> DIRECTIONS FOR THIS TASK: Give again, word for word, every line in the entries below from the line with "Definition pending (w" up to and including the line with "2 * stage w.(Workflow.Phase)", and no other line.

> DATASET RECORDS:

(* ===== verification/Progress.v ===== *)
(** * Liveness of a ZSK rollover: while the services answer and the inventory is in order,
    every due round brings the rotation nearer to its end, so it ends. *)
From S2P Require Import Prelude GoStrings GoTime Model Config Dns Keys KeysFacts Effects.
From S2P Require Import Wp Core Rollover Parent Enroll Reconcile Safety Phases.

(** ** How far a rollover has come *)
Definition stage (p : Phase) : nat :=
  match p with
  | PhasePrepublish => 7
  | PhaseWaitPublish => 6
  | PhaseActivateNew => 5
  | PhaseWaitNewSignature => 4
  | PhaseDeactivateOld => 3
  | PhaseWaitRetire => 2
  | PhaseDeleteOld => 1
  | _ => 0
  end.

(** The phases that take a first round to record something before they are left. *)
Definition pending_in (p : Phase) (w : Workflow.t) : bool :=
  match p with
  | PhasePrepublish => w.(Workflow.OldKeyID) == 0
  | PhaseWaitPublish => IsZero w.(Workflow.EvidenceAt)
  | PhaseWaitNewSignature => w.(Workflow.ZoneTTL) == 0
  | _ => false
  end.

Definition pending (w : Workflow.t) : bool := pending_in w.(Workflow.Phase) w.

(** The number of rounds a rollover has at most before it. *)
Definition rank (w : Workflow.t) : nat :=
  2 * stage w.(Workflow.Phase) + (if pending w then 1 else 0).

Lemma rank_bound w : (rank w <= 15)%nat.
Proof. unfold rank. destruct (pending w), (Workflow.Phase w); cbn; lia. Qed.

Section Round.
Context {SV : Services} {DL : DnsLib} (c : Config.t) (zone : Zone.t).

Definition zsk_key : string := WorkflowKey zone.(Zone.Name) KindZSK.
Definition rollover (wd : World) : Workflow.t := workflow_at wd.(data) zsk_key.

(** The entry is the zone's ZSK rollover, in a phase of its chain. *)
Record rolling (w : Workflow.t) : Prop := {
  rolling_zone : w.(Workflow.Zone) = zone.(Zone.Name);
  rolling_kind : w.(Workflow.Kind) = KindZSK;
  rolling_phase : w.(Workflow.Phase) ∈ zsk_chain;
}.

Lemma rank_zero w : rolling w -> rank w = 0%nat <-> w.(Workflow.Phase) = PhaseIdle.
Proof.
  intros [_ _ Hp]. unfold rank, pending. unfold zsk_chain in Hp.
  repeat (apply elem_of_cons in Hp as [Hp|Hp]); [..|by apply elem_of_nil in Hp].
  all: rewrite Hp; cbn; split; intros; try done; try lia.
Qed.

(** ** What a round needs *)
Definition wanted_algorithm (old : Key.t) : string :=
  if old.(Key.Algorithm) == "" then c.(Config.Rotation).(Rotation.Algorithm)
  else old.(Key.Algorithm).

Definition live_key (k : Key.t) : bool := k.(Key.Active) && k.(Key.Published).
(* ===== verification/Sim.v ===== *)
(** * A concrete instance of every parameter: a single-zone PowerDNS server, registrar,
    parent and clock, used to evaluate the model and to instantiate the theorems. *)
From S2P Require Import Prelude GoStrings GoTime Model Config Dns Keys Effects Core.
From S2P Require Import Reconcile.

(** ** DNSKEY presentation format: the last four fields, decimal numbers. *)
Definition digit (a : ascii) : option Z :=
  let n := byte_code a in
  if (48 <=? n) && (n <=? 57) then Some (n - 48) else None.
Fixpoint decimal (acc : Z) (l : list ascii) : option Z :=
  match l with
  | [] => Some acc
  | a :: l' => match digit a with
               | Some d => decimal (10 * acc + d) l'
               | None => None
               end
  end.

Definition sim_NewRR (s : string) : result (option RR) :=
  match rev (Fields s) with
  | pk :: alg :: proto :: flags :: _ =>
      match decimal 0 (bytes flags), decimal 0 (bytes proto), decimal 0 (bytes alg) with
      | Some f, Some p, Some a =>
          Ok (Some (RR_DNSKEY (DNSKEY.mk (RR_Header.mk "example.org." 48 1 300) f p a pk)))
      | _, _, _ => Err (errors_New "dns: bad DNSKEY")
      end
  | _ => Err (errors_New "dns: bad DNSKEY")
  end.

Definition sim_dns : DnsLib := {| NewRR := sim_NewRR; IsDomainName := fun s => s != "" |}.

(** ** The simulated world *)
Record SimEnv := mkSim {
  clock : time;
  zone : Zone.t;
  keys : list Key.t;
  registrar : DomainDNSSECState.t;
  jobs : Z;
  write_ok : bool;   (* does the state file accept writes? *)
  dns_ok : bool;     (* does DNS show what is configured? *)
}.

Definition flags_of (typ : string) : string := if typ == "zsk" then "256" else "257".
Definition sim_key (id : Z) (typ : string) (active : bool) : Key.t :=
  Key.mk id typ active true (flags_of typ +:+ " 3 13 key" +:+ pretty id) []
    "ECDSAP256SHA256" 256.

Definition sim_fail {A} (what : string) : result A := Err (errors_New what).
Definition observed {A} (a : A) (ok : bool) (e : SimEnv) : result A * SimEnv :=
  (if e.(dns_ok) && ok then Ok a else sim_fail "evidence missing", e).

Definition next_id (ks : list Key.t) : Z :=
  1 + fold_left (fun m k => Z.max m k.(Key.ID)) ks 0.

Definition active_in (ks : list Key.t) (k : Key.t) : bool :=
  existsb (fun x => (x.(Key.ID) == k.(Key.ID)) && x.(Key.Active)) ks.

(** The registrar's material is the parent's DS set. *)
Definition parent_has (e : SimEnv) (name : string) (ks : list Key.t) : bool :=
  e.(registrar).(DomainDNSSECState.Enabled)
  && match ks with
     | [k] => match DNSSECDataForKey (DL := sim_dns) name k with
              | Ok d => sameMaterial e.(registrar).(DomainDNSSECState.Data) [d]
              | Err _ => false
              end
     | _ => false
     end.

Definition with_keys (ks : list Key.t) (e : SimEnv) : SimEnv :=
  mkSim e.(clock) e.(zone) ks e.(registrar) e.(jobs) e.(write_ok) e.(dns_ok).
Definition at_time (t : time) (e : SimEnv) : SimEnv :=
  mkSim t e.(zone) e.(keys) e.(registrar) e.(jobs) e.(write_ok) e.(dns_ok).

Definition hour_ttl : duration := 3600 * 1000000000.

Definition sim : Services := {|
  Env := SimEnv;
  svc_ListZones e := (Ok [e.(zone)], e);
  svc_GetZone _ e := (Ok e.(zone), e);
  svc_ListKeys _ e := (Ok e.(keys), e);
  svc_CreateKey _ typ _ active e :=
    let k := sim_key (next_id e.(keys)) typ active in (Ok k, with_keys (e.(keys) ++ [k]) e);
  svc_SetKey _ k active published e :=
    (Ok tt, with_keys (map (fun x => if x.(Key.ID) == k.(Key.ID)
                                     then x <| Key.Active := active |> <| Key.Published := published |>
                                     else x) e.(keys)) e);
  svc_DeleteKey _ id e :=
    (Ok tt, with_keys (List.filter (fun x => x.(Key.ID) != id) e.(keys)) e);
  svc_DomainDNSSEC _ e := (Ok e.(registrar), e);
  svc_UpdateDNSSEC _ data _ e :=
    (Ok (Job.mk (e.(jobs) + 1) "stid" "RUNNING"),
     mkSim e.(clock) e.(zone) e.(keys) (DomainDNSSECState.mk true data false) (e.(jobs) + 1)
       e.(write_ok) e.(dns_ok));
  svc_JobStatus _ e := (Ok "SUCCESS", e);
  svc_DNSKEYEvidence _ _ e := observed hour_ttl true e;
  svc_AuthoritativeDNSKEYEvidence _ _ e := observed hour_ttl true e;
  svc_NoDSEvidence _ e := observed tt (negb e.(registrar).(DomainDNSSECState.Enabled)) e;
  svc_DSEvidence name ks e := observed tt (parent_has e name ks) e;
  svc_AuthoritativeDSEvidence name ks e := observed hour_ttl (parent_has e name ks) e;
  svc_RRSIGBy _ k e := observed tt (active_in e.(keys) k) e;
  svc_AuthoritativeRRSIGBy _ k e := observed tt (active_in e.(keys) k) e;
  svc_DNSKEYRRSIGBy _ k e := observed tt (active_in e.(keys) k) e;
  svc_AuthoritativeDNSKEYRRSIGBy _ k e := observed tt (active_in e.(keys) k) e;
  svc_DelegationEvidence _ _ e := observed tt true e;
  svc_Send _ e := (Ok tt, e);
  svc_Now e := (e.(clock), e);
  svc_writeAtomic _ e := (if e.(write_ok) then Ok tt else sim_fail "disk full", e);
  svc_range_workflows m e := (map_to_list m, e);
  svc_range_notifications m e := (map_to_list m, e);
|}.
#[export] Existing Instance sim_dns.
#[export] Existing Instance sim.

#[export] Instance sim_range : RangeOk (H := sim).
Proof. split; intros; reflexivity. Qed.

(** ** A configuration and starting points *)
Definition day : duration := 24 * Hour.
Definition sim_config : Config.t :=
  Config.mk "enforce" (Log.mk "info")
    (ControllerCfg.mk Minute Hour "state.json" "control.sock" (30 * day))
    (PowerDNS.mk "http://127.0.0.1" "localhost" "key" Second)
    (AutoDNS.mk "https://api" "user" "pw" 4 Second Second)
    (DNSCfg.mk ["192.0.2.1:53"] ["192.0.2.2:53"] ["ns1.example.net."] "127.0.0.1:53" Second)
    (Rotation.mk "ECDSAP256SHA256" (30 * day) (365 * day) false (1 * Hour) (1 * Hour) [] [])
    (Enrollment.mk true "all_selected" Hour 5 10 ["ECDSAP256SHA256"] [] [])
    (LMTP.mk true "127.0.0.1:24" "host" "from@example.org" ["to@example.org"] Second).

Definition sim_zone : Zone.t :=
  Zone.mk "example.org." "example.org." "Native" true
    [RRSet.mk "example.org." "SOA" 3600 [mk_rr_content "soa" false]].

Definition empty_state : State.t := State.mk 1 time_zero ∅ ∅ ∅.

Definition t0 : time := 63800000000 * Second.
Definition split_keys : list Key.t := [sim_key 1 "ksk" true; sim_key 2 "zsk" true].
Definition ksk_data : DNSSECData.t := DNSSECData.mk 257 3 13 "key1".
Definition split_env : SimEnv :=
  mkSim t0 sim_zone split_keys (DomainDNSSECState.mk true [ksk_data] false) 0 true true.

Definition start_world (e : SimEnv) (s : State.t) : World := mkWorld (e : Env) s [].

(** Run [n] ticks, the clock moving [step] between two of them. *)
Fixpoint run_ticks (n : nat) (step : duration) (w : World) : World :=
  match n with
  | O => w
  | S n' =>
      let w := (Tick sim_config w).2 in
      run_ticks n' step (mkWorld (at_time (w.(env).(clock) + step) w.(env) : Env) w.(data) w.(trace))
  end.

Definition phases_of (w : World) : list (string * string) :=
  map (fun kw => (kw.1, Phase_string kw.2.(Workflow.Phase))) (map_to_list w.(data).(State.Workflows)).
Definition writes_of (w : World) : list Event := rev (List.filter is_external_write w.(trace)).

(** ** Scenarios: worlds reached by ticking, with an empty trace *)
Definition fresh (w : World) : World := mkWorld w.(env) w.(data) [].

(** A split zone whose ZSK interval expires after 30 days. *)
Definition zsk_rollover (n : nat) : World :=
  fresh (run_ticks n day (start_world split_env empty_state)).

(** The same zone with a KSK rollover started on the second day. *)
Definition ksk_rollover (n : nat) : World :=
  fresh (run_ticks n day
    (start "example.org." KindKSK false "" (zsk_rollover 1)).2).

(** A CSK zone without delegation, with a split migration started on the second day. *)
Definition csk_env : SimEnv :=
  mkSim t0 sim_zone [sim_key 1 "csk" true] (DomainDNSSECState.mk false [] false) 0 true true.
Definition split_migration (n : nat) : World :=
  fresh (run_ticks n day
    (start "example.org." KindSplit true ""
       (run_ticks 1 day (start_world csk_env empty_state))).2).

(** An armed controller that discovers a signed split zone without delegation. *)
Definition enroll_env : SimEnv :=
  mkSim t0 sim_zone split_keys (DomainDNSSECState.mk false [] false) 0 true true.
Definition enrollment (n : nat) : World :=
  fresh (run_ticks n day
    (start_world enroll_env (empty_state <| State.EnrollmentArmedAt := t0 |>))).

Definition sim_workflow (w : World) (kind : Kind) : Workflow.t :=
  workflow_at w.(data) (WorkflowKey "example.org." kind).
(* ===== verification/ProgressSim.v ===== *)
(** * A whole ZSK rollover on the simulated world: the liveness theorem at a concrete input. *)
From S2P Require Import Prelude GoStrings GoTime Model Config Dns Keys Effects Core.
From S2P Require Import Rollover Reconcile Phases Progress Sim.

(** The keys a round lists, and the two days that pass before the next one. *)
Definition sim_listing (wd : World) : list Key.t := keys (wd.(env) : SimEnv).
Definition two_days (wd : World) : World :=
  mkWorld (at_time (clock (wd.(env) : SimEnv) + 2 * day) wd.(env) : Env) wd.(data) wd.(trace).

(** The ZSK interval has just expired and the rollover was started. *)
Definition started_rollover : World := Eval vm_compute in zsk_rollover 31.


Definition sim_after (n : nat) : World :=
  after sim_config sim_zone sim_listing two_days n started_rollover.

(** Ten rounds take the rollover to its end. *)
Example rollover_takes_ten_rounds :
  map (fun n => Phase_string (rollover sim_zone (sim_after n)).(Workflow.Phase)) (seq 0 12)
  = ["prepublish"; "prepublish"; "wait_publish"; "wait_publish"; "activate_new";
     "wait_new_signature"; "wait_new_signature"; "deactivate_old"; "wait_retire"; "delete_old";
     "idle"; "idle"].
Proof. vm_compute. reflexivity. Qed.

Lemma started_rollover_rolling : rolling sim_zone (rollover sim_zone started_rollover).
Proof.
  split; [vm_compute; reflexivity..|]. apply (bool_decide_eq_true_1 _). vm_compute. reflexivity.
Qed.

Lemma rounds_good n :
  (n < 16)%nat -> Active (rollover sim_zone (sim_after n)) = true ->
  good_round sim_config sim_zone (sim_listing (sim_after n)) (sim_after n) = true.
Proof.
  intros Hn. do 16 (destruct n as [|n]; [vm_compute; congruence|]). lia.
Qed.

Lemma rollover_terminates_witness :
  exists n, (n <= 15)%nat /\
    (rollover sim_zone (sim_after n)).(Workflow.Phase) = PhaseIdle.
Proof.
  destruct (rollover_terminates sim_config sim_zone sim_listing two_days started_rollover)
    as (n & Hn & Hi & _).
  - reflexivity.
  - apply started_rollover_rolling.
  - intros n Hn. apply rounds_good. pose proof (rank_bound (rollover sim_zone started_rollover)). lia.
  - exists n. split; [lia|exact Hi].
Defined.
(* ===== verification/HttpSim.v ===== *)
(** * A simulated HTTP stack: a clock that only timers move, and scripted answers. *)
From S2P Require Import Prelude GoStrings GoTime Json JsonCodec Http.

#[export] Instance sim_json_errors : JsonErrors := {| json_error := fun _ => errors_New "invalid JSON" |}.

Record SimWeb := mkSimWeb { clock : time; reply : Request.t -> option Response.t }.

#[export] Instance sim_stack : HttpStack := {|
  Web := SimWeb;
  web_Do r w := (match w.(reply) r with Some a => Ok a | None => Err (errors_New "refused") end, w);
  web_Now w := (w.(clock), w);
  web_Timer d w := (Ok tt, mkSimWeb (w.(clock) + Z.max 0 d) w.(reply));
  web_url_error _ := None;
|}.
#[export] Instance sim_clock_ok : ClockOk (H := sim_stack).
Proof. by refine (Build_ClockOk sim_stack clock _ _ _ _); intros; cbn in *; lia. Defined.

(** Every request gets the same answer. *)
Definition always (status : Z) (v : json) : Request.t -> option Response.t :=
  fun _ => Some (Response.mk status [] (json_Encode v)).
(** C9. Once its configuration is valid and the instruction file has been
    read, the provisioner makes exactly one remote call, a
    [create_version] for the agent [AGENT_NAME], whose instructions are the
    content of the file stripped of surrounding whitespace (the content is
    these instructions between two runs of whitespace characters, and the
    instructions neither begin nor end with one) and whose model is the
    value of [MODEL_NAME], or "gpt-4.1" when [MODEL_NAME] is not set. The
    chat client has no such constant: with its three override variables
    unset it requests the model of the agent's definition. *)
Theorem provisioner_creates_one_version
    (load_dotenv : dotenv) (env_file : Path) (data : string)
    (create_version : string -> string -> string -> Provisioner.create_outcome)
    (env env' : environ) :
  configure load_dotenv env_file Provisioner.required_vars env = Returned env' ->
  let r := Provisioner.main load_dotenv env_file (Provisioner.Content data)
             create_version env in
  exists agent_name,
    env' !! "AGENT_NAME" = Some agent_name /\
    (forall m, env' !! "MODEL_NAME" = Some m ->
       Provisioner.calls r = [CreateVersion agent_name m (Py.strip data)]) /\
    (env' !! "MODEL_NAME" = None ->
       Provisioner.calls r = [CreateVersion agent_name "gpt-4.1" (Py.strip data)]) /\
    (forall client_env d,
       client_env !! "MODEL_DEPLOYMENT" = None ->
       client_env !! "AZURE_OPENAI_DEPLOYMENT" = None ->
       client_env !! "MODEL_NAME" = None ->
       ChatClient.model_name client_env d = ChatClient.model d) /\
    (exists pre post,
       data = pre +:+ Py.strip data +:+ post
       /\ Py.Blank pre /\ Py.Blank post
       /\ ~ Py.starts_with_space (Py.strip data)
       /\ ~ Py.ends_with_space (Py.strip data)).
Proof.
  intros Hc r.
  destruct (configure_returned _ _ _ _ _ Hc) as [_ Hset].
  destruct (Hset "AGENT_NAME") as (agent_name & Hname & _); [right; now left |].
  destruct (Hset "AZURE_AI_PROJECT_ENDPOINT") as (endpoint & Hend & _); [now left |].
  exists agent_name. split; [exact Hname |].
  assert (Hcalls : Provisioner.calls r
                   = [CreateVersion agent_name
                        (getenv_default env' "MODEL_NAME" "gpt-4.1")
                        (Py.strip data)]).
  { subst r. unfold Provisioner.main. rewrite Hc, Hend, Hname.
    now destruct (create_version agent_name _ (Py.strip data)). }
  rewrite Hcalls. unfold getenv_default. split; [| split; [| split]].
  - intros m Hm. now rewrite Hm.
  - intros Hm. now rewrite Hm.
  - intros client_env d HA HB HC. unfold ChatClient.model_name.
    rewrite !py_or_not_set; [reflexivity | | |]; apply not_set_spec; now left.
  - apply strip_spec.
Qed.

(** The provisioner run on a complete configuration without [MODEL_NAME];
    the file begins with an ideographic space and ends with a no-break
    space and a line feed. *)
Lemma provisioner_creates_one_version_witness :
  let data := Scenario.ideographic_space +:+ "Guide hikers safely."
              +:+ Scenario.no_break_space +:+ Py.nl in
  Provisioner.calls
    (Provisioner.main (Scenario.readable Scenario.complete) Scenario.repo_env
       (Provisioner.Content data) Scenario.accepting ∅)
  = [CreateVersion "trail-guide" "gpt-4.1" "Guide hikers safely."].
Proof.
  cbv zeta.
  destruct (provisioner_creates_one_version
              (Scenario.readable Scenario.complete) Scenario.repo_env
              (Scenario.ideographic_space +:+ "Guide hikers safely."
               +:+ Scenario.no_break_space +:+ Py.nl) Scenario.accepting ∅
              (∅ ∪ Scenario.complete))
    as (agent_name & Hname & _ & Hdefault & _).
  - reflexivity.
  - rewrite Hdefault by reflexivity.
    vm_compute in Hname. inversion Hname. reflexivity.
Defined.

(** ** The handlers cover every exception of the loop *)

Lemma is_Exception_spec (ex : exception) :
  is_Exception ex = negb (is_KeyboardInterrupt ex).
Proof. unfold is_Exception, is_KeyboardInterrupt. now destruct (cls ex). Qed.

(** Whatever the terminal and the services do, a session that has ended
    has ended with status 0 or 1 and with the client closed. *)
Lemma chat_loop_ends requested script s :
  ended (chat_loop requested script s) = AwaitingInput
  \/ (closed (final (chat_loop requested script s)) = true
      /\ (ended (chat_loop requested script s) = Exit 0
          \/ ended (chat_loop requested script s) = Exit 1)).
Proof.
  unfold chat_loop.
  destruct (while_true requested script s) as [s'|s'|ex s']; [now left | |].
  - right. split; [reflexivity | now left].
  - right. rewrite is_Exception_spec.
    destruct (is_KeyboardInterrupt ex); split; simpl; auto.
Qed.

(** ** Two sessions, run from the first line to the last *)

Example strip_example :
  Py.strip ("  Guide hikers safely. " +:+ Py.nl) = "Guide hikers safely.".
Proof. reflexivity. Qed.

Example contains_example :
  Py.contains "Error code: 404" (text Scenario.not_found) = true
  /\ Py.contains "DeploymentNotFound" (text Scenario.connection_error) = false.
Proof. split; reflexivity. Qed.

(** The configuration names the agent, no override is set and the
    definition says "gpt-4.1": that is the model the banner shows and the
    one the question is sent to. *)
Example chat_session :
  let r := ChatClient.main (Scenario.readable Scenario.complete)
             Scenario.repo_env Scenario.service
             [Turn (Line "Where to hike?") (Scenario.says "Try the ridge.");
              Turn (Line "") Scenario.silent;
              Turn (Line "Exit") Scenario.silent] ∅ in
  ended r = Exit 0
  /\ In (print_line "Model: gpt-4.1") (stdout (final r))
  /\ messages (final r)
     = [Message "system" (Some "You are a trail guide.");
        Message "user" (Some "Where to hike?");
        Message "assistant" (Some "Try the ridge.")]
  /\ calls (final r)
     = [GetAgent "trail-guide";
        ChatCompletion (Some "gpt-4.1")
          [Message "system" (Some "You are a trail guide.");
           Message "user" (Some "Where to hike?")]]
  /\ closed (final r) = true.
Proof.
  vm_compute. repeat split. do 3 right. now left.
Qed.
(** Fuel [parse_value] uses for a rendered value. *)
Fixpoint need (j : json) : nat :=
  match j with
  | JArr l => S (foldr (λ j h, S (max (need j) h)) 0%nat l)
  | JObj ms => S (foldr (λ '(_, j) h, S (max (need j) h)) 0%nat ms)
  | _ => 1%nat
  end.

Lemma json_rect' (P : json → Prop) :
  P JNull → (∀ b, P (JBool b)) → (∀ n, P (JNum n)) → (∀ s, P (JStr s)) →
  (∀ l, Forall P l → P (JArr l)) → (∀ ms, Forall (λ kv, P kv.2) ms → P (JObj ms)) →
  ∀ j, P j.
Proof.
  intros H1 H2 H3 H4 H5 H6. fix IH 1. intros [| | | |l|ms].
  - exact H1.
  - apply H2.
  - apply H3.
  - apply H4.
  - apply H5. induction l as [|j l IHl]; constructor; [apply IH|exact IHl].
  - apply H6. induction ms as [|[k v] ms IHms]; constructor; [apply IH|exact IHms].
Qed.

Lemma parse_json_string f s t :
  is_ascii s = true → (String.length (json_escape (String.length s) s +:+ chr 34 +:+ t) ≤ f)%nat →
  parse_string f (json_escape (String.length s) s +:+ chr 34 +:+ t) = Some (s, t).
Proof.
  intros Ha Hf. apply parse_escaped; [done|done|]. rewrite string_length_app in Hf.
  pose proof (json_escape_length (String.length s) s Ha (le_n _)). lia.
Qed.

Definition parses (j : json) : Prop := ∀ fuel depth t,
  plain j = true → (need j ≤ fuel)%nat → (height j ≤ depth)%nat →
  parse_value fuel depth (render j +:+ t) = Some (j, t).

Lemma json_string_app s t :
  json_string s +:+ t = String (ascii_of_N 34) (json_escape (String.length s) s +:+ chr 34 +:+ t).
Proof. unfold json_string, quoted. by rewrite !str_app_assoc. Qed.

Lemma parse_value_quote fuel depth s :
  parse_value (S fuel) depth (String (ascii_of_N 34) s) = prod_map JStr id <$> parse_string (String.length s) s.
Proof. reflexivity. Qed.

Lemma parse_value_bracket fuel depth s :
  parse_value (S fuel) (S depth) (chr 91 +:+ s) =
    if head_is 93 (skip_ws s) then Some (JArr [], tail (skip_ws s))
    else prod_map JArr id <$> parse_elements fuel depth s.
Proof. reflexivity. Qed.

Lemma parse_value_brace fuel depth s :
  parse_value (S fuel) (S depth) (chr 123 +:+ s) =
    if head_is 125 (skip_ws s) then Some (JObj [], tail (skip_ws s))
    else prod_map JObj id <$> parse_members fuel depth s.
Proof. reflexivity. Qed.

Lemma parse_members_quote fuel depth s :
  parse_members (S fuel) depth (String (ascii_of_N 34) s) =
    ('(k, s) ← parse_string (S (String.length s)) s;
     let s := skip_ws s in
     if head_is 58 s then
       '(v, s) ← parse_value fuel depth (tail s);
       let s := skip_ws s in
       if head_is 44 s then prod_map (cons (k, v)) id <$> parse_members fuel depth (tail s)
       else if head_is 125 s then Some ([(k, v)], tail s) else None
     else None).
Proof. reflexivity. Qed.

> RESULT:
Definition pending (w : Workflow.t) : bool := pending_in w.(Workflow.Phase) w.

(** The number of rounds a rollover has at most before it. *)
Definition rank (w : Workflow.t) : nat :=
  2 * stage w.(Workflow.Phase) + (if pending w then 1 else 0).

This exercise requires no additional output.